▶
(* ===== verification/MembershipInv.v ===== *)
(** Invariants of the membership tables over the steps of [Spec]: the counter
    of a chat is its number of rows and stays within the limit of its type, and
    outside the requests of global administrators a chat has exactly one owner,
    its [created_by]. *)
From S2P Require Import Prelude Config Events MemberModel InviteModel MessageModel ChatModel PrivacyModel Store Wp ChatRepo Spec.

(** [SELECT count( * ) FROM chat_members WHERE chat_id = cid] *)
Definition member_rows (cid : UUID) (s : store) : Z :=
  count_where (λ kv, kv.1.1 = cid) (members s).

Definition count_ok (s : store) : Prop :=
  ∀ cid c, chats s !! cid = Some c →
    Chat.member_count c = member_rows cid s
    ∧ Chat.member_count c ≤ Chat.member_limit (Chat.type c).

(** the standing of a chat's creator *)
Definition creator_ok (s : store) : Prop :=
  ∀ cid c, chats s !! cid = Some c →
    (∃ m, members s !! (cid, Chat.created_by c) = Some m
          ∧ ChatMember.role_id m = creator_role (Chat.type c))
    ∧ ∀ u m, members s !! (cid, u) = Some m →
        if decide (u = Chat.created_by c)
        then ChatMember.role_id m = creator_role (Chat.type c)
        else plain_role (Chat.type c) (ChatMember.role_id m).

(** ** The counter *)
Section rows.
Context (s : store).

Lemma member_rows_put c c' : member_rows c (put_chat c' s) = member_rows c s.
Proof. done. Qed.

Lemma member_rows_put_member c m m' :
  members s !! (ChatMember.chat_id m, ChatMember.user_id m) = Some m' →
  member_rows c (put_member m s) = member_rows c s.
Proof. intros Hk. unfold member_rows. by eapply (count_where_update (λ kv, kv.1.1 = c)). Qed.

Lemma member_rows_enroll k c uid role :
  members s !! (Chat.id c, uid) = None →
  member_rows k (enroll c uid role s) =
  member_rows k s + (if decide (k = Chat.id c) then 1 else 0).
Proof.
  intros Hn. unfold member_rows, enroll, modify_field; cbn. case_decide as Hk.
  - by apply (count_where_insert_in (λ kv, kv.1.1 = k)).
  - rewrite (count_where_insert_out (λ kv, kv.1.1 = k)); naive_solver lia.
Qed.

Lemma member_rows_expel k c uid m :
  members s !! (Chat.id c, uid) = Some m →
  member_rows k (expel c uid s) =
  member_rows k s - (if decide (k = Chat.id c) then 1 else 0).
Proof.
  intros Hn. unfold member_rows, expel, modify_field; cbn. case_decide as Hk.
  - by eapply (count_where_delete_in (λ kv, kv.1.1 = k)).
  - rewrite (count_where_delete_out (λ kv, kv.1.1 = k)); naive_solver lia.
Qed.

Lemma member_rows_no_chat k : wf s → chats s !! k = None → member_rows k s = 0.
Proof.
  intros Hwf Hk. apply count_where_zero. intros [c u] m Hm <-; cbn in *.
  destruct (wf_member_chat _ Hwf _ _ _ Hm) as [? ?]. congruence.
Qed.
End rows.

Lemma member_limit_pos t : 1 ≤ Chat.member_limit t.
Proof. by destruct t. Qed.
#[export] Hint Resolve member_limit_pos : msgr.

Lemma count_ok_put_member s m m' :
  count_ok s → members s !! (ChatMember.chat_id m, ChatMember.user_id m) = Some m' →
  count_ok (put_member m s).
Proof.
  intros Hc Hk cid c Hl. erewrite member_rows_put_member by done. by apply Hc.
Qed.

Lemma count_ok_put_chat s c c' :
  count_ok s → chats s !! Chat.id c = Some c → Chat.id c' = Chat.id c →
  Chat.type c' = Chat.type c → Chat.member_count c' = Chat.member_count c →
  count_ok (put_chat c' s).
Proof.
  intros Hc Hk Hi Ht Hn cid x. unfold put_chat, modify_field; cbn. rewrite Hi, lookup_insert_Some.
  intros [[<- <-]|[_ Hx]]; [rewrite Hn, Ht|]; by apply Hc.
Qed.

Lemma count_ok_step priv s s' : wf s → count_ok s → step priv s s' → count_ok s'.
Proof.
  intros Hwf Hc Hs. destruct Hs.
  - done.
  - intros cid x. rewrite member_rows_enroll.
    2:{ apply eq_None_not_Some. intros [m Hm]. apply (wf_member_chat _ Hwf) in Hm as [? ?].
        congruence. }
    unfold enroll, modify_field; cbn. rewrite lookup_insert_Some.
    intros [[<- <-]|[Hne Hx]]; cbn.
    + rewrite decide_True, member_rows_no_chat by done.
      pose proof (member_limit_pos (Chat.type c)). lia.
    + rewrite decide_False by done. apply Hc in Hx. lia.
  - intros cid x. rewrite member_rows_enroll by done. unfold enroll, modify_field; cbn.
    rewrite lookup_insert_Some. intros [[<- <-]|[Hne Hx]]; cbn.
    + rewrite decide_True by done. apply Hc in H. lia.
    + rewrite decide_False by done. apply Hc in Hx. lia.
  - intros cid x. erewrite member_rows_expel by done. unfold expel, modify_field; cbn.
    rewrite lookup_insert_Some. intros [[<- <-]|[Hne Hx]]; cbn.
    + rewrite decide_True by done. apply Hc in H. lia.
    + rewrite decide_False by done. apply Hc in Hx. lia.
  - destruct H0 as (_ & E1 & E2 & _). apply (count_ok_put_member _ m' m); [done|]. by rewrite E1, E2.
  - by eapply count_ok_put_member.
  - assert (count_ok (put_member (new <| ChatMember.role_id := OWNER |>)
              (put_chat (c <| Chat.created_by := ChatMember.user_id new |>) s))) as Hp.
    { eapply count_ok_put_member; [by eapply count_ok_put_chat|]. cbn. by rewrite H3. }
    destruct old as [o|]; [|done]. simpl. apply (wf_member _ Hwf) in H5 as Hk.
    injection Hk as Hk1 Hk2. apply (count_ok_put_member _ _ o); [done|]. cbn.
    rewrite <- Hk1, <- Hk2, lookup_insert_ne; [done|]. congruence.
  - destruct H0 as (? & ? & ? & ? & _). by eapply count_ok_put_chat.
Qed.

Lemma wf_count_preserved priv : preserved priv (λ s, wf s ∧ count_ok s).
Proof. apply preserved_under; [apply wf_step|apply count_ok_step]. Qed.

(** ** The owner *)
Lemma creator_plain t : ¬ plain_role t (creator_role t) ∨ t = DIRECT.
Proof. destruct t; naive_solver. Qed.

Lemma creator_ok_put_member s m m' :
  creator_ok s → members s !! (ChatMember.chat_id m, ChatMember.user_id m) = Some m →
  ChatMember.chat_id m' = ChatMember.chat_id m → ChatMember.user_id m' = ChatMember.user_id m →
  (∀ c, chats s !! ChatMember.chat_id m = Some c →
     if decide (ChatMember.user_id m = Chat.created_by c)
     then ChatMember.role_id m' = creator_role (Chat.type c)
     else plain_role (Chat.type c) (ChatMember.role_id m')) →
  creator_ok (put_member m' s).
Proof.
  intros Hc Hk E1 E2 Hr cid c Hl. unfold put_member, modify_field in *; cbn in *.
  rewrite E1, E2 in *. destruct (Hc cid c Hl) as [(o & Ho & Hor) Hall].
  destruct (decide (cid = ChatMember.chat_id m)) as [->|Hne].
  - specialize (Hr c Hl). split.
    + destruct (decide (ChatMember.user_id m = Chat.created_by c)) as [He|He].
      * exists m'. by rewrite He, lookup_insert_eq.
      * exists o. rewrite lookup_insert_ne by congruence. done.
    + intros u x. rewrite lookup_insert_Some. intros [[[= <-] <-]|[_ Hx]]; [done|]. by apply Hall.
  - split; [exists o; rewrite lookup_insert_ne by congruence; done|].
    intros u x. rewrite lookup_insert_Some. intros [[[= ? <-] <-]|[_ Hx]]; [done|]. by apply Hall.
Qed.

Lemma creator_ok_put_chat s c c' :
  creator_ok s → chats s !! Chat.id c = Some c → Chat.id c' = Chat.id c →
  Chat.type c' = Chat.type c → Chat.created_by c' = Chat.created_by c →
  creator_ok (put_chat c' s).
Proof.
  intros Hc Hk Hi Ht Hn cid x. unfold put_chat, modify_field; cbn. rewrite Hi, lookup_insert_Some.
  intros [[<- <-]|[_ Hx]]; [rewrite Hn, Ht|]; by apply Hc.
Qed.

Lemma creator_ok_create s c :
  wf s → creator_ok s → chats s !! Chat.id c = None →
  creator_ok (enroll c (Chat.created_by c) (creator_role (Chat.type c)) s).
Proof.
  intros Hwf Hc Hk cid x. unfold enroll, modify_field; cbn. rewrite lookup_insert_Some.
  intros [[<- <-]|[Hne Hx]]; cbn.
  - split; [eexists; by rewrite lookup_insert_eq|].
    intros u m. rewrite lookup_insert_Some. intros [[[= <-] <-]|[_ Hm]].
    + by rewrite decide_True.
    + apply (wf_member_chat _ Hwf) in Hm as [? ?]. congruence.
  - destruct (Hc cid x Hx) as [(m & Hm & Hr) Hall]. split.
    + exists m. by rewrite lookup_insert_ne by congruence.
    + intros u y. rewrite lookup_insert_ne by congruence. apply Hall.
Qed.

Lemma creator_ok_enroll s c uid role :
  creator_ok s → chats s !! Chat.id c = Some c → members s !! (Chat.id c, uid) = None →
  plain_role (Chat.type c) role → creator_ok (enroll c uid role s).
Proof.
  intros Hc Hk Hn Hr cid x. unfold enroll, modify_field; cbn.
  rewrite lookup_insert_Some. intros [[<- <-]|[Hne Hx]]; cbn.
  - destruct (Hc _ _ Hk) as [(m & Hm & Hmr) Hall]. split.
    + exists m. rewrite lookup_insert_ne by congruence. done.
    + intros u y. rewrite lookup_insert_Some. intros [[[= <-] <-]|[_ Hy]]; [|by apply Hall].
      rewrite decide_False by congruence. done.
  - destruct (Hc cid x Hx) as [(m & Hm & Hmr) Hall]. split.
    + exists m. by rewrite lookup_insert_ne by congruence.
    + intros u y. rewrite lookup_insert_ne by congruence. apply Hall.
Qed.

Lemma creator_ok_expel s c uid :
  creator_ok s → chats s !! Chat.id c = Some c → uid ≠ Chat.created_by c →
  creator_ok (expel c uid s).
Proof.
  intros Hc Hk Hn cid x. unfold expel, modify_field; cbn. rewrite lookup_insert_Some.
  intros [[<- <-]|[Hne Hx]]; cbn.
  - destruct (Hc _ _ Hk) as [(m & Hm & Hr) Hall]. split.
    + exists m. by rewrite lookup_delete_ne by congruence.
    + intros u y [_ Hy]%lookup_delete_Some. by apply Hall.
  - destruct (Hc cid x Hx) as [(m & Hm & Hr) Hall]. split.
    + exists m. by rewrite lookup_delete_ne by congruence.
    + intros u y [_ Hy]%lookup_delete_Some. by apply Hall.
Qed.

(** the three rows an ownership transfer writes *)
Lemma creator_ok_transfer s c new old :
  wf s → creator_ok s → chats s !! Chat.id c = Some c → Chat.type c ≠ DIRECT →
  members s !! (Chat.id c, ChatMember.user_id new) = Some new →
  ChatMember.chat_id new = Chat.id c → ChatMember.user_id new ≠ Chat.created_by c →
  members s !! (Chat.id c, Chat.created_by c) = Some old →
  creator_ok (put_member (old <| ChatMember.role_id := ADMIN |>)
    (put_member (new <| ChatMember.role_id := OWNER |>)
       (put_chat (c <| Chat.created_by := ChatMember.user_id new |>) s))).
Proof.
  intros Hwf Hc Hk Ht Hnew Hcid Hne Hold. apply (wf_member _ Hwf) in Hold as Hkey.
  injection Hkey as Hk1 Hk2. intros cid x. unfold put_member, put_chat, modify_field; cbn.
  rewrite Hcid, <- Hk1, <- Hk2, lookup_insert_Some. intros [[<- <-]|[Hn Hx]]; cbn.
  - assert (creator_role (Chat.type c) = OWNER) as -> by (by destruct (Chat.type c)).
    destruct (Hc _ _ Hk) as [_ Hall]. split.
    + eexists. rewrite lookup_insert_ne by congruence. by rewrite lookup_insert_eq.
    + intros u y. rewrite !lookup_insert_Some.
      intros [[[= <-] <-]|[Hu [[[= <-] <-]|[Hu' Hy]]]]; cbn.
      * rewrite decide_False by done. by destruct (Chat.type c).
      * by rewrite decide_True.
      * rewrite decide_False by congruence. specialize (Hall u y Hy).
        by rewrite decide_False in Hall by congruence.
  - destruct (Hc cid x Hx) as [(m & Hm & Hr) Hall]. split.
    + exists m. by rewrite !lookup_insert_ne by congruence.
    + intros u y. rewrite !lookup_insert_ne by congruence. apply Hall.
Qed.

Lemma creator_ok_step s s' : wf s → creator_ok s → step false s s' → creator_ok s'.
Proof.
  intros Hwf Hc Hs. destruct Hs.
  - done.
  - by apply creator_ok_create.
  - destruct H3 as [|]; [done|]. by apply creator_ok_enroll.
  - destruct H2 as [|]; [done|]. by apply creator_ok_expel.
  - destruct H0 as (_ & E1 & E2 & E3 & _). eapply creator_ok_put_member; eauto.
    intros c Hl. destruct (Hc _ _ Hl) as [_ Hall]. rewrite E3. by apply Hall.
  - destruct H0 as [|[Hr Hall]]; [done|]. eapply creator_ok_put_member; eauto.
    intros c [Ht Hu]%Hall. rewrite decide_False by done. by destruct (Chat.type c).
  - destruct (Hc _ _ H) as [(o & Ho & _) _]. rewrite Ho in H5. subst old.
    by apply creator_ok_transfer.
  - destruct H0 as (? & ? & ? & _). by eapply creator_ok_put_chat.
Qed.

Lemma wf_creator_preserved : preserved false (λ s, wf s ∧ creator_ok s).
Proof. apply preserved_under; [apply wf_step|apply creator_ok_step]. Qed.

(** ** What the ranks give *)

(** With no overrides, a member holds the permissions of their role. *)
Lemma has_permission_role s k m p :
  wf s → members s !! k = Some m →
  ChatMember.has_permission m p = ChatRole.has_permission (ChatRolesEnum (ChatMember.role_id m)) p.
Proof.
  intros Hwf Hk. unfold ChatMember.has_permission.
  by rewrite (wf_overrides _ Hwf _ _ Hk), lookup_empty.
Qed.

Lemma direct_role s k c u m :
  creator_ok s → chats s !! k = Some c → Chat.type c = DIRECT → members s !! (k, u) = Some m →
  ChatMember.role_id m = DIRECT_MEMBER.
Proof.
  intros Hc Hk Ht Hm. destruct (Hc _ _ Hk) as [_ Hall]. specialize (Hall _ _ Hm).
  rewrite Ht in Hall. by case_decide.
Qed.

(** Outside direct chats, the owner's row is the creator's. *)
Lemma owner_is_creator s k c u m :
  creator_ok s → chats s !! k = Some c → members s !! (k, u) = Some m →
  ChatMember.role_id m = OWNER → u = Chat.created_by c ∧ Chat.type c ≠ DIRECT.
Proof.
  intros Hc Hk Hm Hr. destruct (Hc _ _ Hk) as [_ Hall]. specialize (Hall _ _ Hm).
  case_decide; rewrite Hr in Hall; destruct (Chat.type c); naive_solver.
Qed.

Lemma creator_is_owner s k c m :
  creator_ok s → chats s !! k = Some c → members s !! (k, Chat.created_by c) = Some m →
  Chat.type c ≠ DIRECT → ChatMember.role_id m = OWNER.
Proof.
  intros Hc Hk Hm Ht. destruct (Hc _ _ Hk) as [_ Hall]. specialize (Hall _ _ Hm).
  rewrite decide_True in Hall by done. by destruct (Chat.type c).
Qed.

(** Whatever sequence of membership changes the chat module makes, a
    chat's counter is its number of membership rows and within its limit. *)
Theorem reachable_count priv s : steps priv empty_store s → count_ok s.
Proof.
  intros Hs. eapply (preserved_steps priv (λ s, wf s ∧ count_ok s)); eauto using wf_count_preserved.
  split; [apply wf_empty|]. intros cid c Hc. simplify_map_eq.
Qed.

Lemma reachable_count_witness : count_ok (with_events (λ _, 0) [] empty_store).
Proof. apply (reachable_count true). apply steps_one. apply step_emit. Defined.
◀
### What to produce
Could you reproduce exactly the lines of the entries above, from the one with "- specialize (Hr c Hl). split." through the one with "Lemma creator_ok_enroll s", and nothing else?

### Answer space
  - specialize (Hr c Hl). split.
    + destruct (decide (ChatMember.user_id m = Chat.created_by c)) as [He|He].
      * exists m'. by rewrite He, lookup_insert_eq.
      * exists o. rewrite lookup_insert_ne by congruence. done.
    + intros u x. rewrite lookup_insert_Some. intros [[[= <-] <-]|[_ Hx]]; [done|]. by apply Hall.
  - split; [exists o; rewrite lookup_insert_ne by congruence; done|].
    intros u x. rewrite lookup_insert_Some. intros [[[= ? <-] <-]|[_ Hx]]; [done|]. by apply Hall.
Qed.

Lemma creator_ok_put_chat s c c' :
  creator_ok s → chats s !! Chat.id c = Some c → Chat.id c' = Chat.id c →
  Chat.type c' = Chat.type c → Chat.created_by c' = Chat.created_by c →
  creator_ok (put_chat c' s).
Proof.
  intros Hc Hk Hi Ht Hn cid x. unfold put_chat, modify_field; cbn. rewrite Hi, lookup_insert_Some.
  intros [[<- <-]|[_ Hx]]; [rewrite Hn, Ht|]; by apply Hc.
Qed.

Lemma creator_ok_create s c :
  wf s → creator_ok s → chats s !! Chat.id c = None →
  creator_ok (enroll c (Chat.created_by c) (creator_role (Chat.type c)) s).
Proof.
  intros Hwf Hc Hk cid x. unfold enroll, modify_field; cbn. rewrite lookup_insert_Some.
  intros [[<- <-]|[Hne Hx]]; cbn.
  - split; [eexists; by rewrite lookup_insert_eq|].
    intros u m. rewrite lookup_insert_Some. intros [[[= <-] <-]|[_ Hm]].
    + by rewrite decide_True.
    + apply (wf_member_chat _ Hwf) in Hm as [? ?]. congruence.
  - destruct (Hc cid x Hx) as [(m & Hm & Hr) Hall]. split.
    + exists m. by rewrite lookup_insert_ne by congruence.
    + intros u y. rewrite lookup_insert_ne by congruence. apply Hall.
Qed.

Lemma creator_ok_enroll s c uid role :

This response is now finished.